Work request: From the data below, retype exactly the lines starting with the one that contains "(** What the libraries answer. *)" and ending with the one that contains "Z) (p : proc)", both included.

(Dataset entries)
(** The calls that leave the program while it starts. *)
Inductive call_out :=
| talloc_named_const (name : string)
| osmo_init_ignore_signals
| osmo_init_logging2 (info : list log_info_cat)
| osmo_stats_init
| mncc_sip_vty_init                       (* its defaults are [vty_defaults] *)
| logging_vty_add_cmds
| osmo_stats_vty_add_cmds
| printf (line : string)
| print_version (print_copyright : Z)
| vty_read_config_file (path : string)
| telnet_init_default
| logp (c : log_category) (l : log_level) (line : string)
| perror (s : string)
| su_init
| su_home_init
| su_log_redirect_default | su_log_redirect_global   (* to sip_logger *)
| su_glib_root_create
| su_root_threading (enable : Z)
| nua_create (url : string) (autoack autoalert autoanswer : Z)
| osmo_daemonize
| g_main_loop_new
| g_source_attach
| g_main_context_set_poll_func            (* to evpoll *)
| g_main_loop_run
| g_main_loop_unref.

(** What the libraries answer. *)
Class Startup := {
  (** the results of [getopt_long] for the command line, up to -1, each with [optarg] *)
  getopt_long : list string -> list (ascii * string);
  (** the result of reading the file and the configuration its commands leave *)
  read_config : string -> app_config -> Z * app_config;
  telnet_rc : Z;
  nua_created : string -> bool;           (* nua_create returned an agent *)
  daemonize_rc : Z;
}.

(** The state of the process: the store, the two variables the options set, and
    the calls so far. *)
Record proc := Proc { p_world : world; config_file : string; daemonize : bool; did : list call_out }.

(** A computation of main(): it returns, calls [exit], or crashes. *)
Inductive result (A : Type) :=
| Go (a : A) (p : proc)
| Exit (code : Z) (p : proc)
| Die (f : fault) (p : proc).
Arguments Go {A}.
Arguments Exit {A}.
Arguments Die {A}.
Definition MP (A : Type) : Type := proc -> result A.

Written solution:
(** What the libraries answer. *)
Class Startup := {
  (** the results of [getopt_long] for the command line, up to -1, each with [optarg] *)
  getopt_long : list string -> list (ascii * string);
  (** the result of reading the file and the configuration its commands leave *)
  read_config : string -> app_config -> Z * app_config;
  telnet_rc : Z;
  nua_created : string -> bool;           (* nua_create returned an agent *)
  daemonize_rc : Z;
}.

(** The state of the process: the store, the two variables the options set, and
    the calls so far. *)
Record proc := Proc { p_world : world; config_file : string; daemonize : bool; did : list call_out }.

(** A computation of main(): it returns, calls [exit], or crashes. *)
Inductive result (A : Type) :=
| Go (a : A) (p : proc)
| Exit (code : Z) (p : proc)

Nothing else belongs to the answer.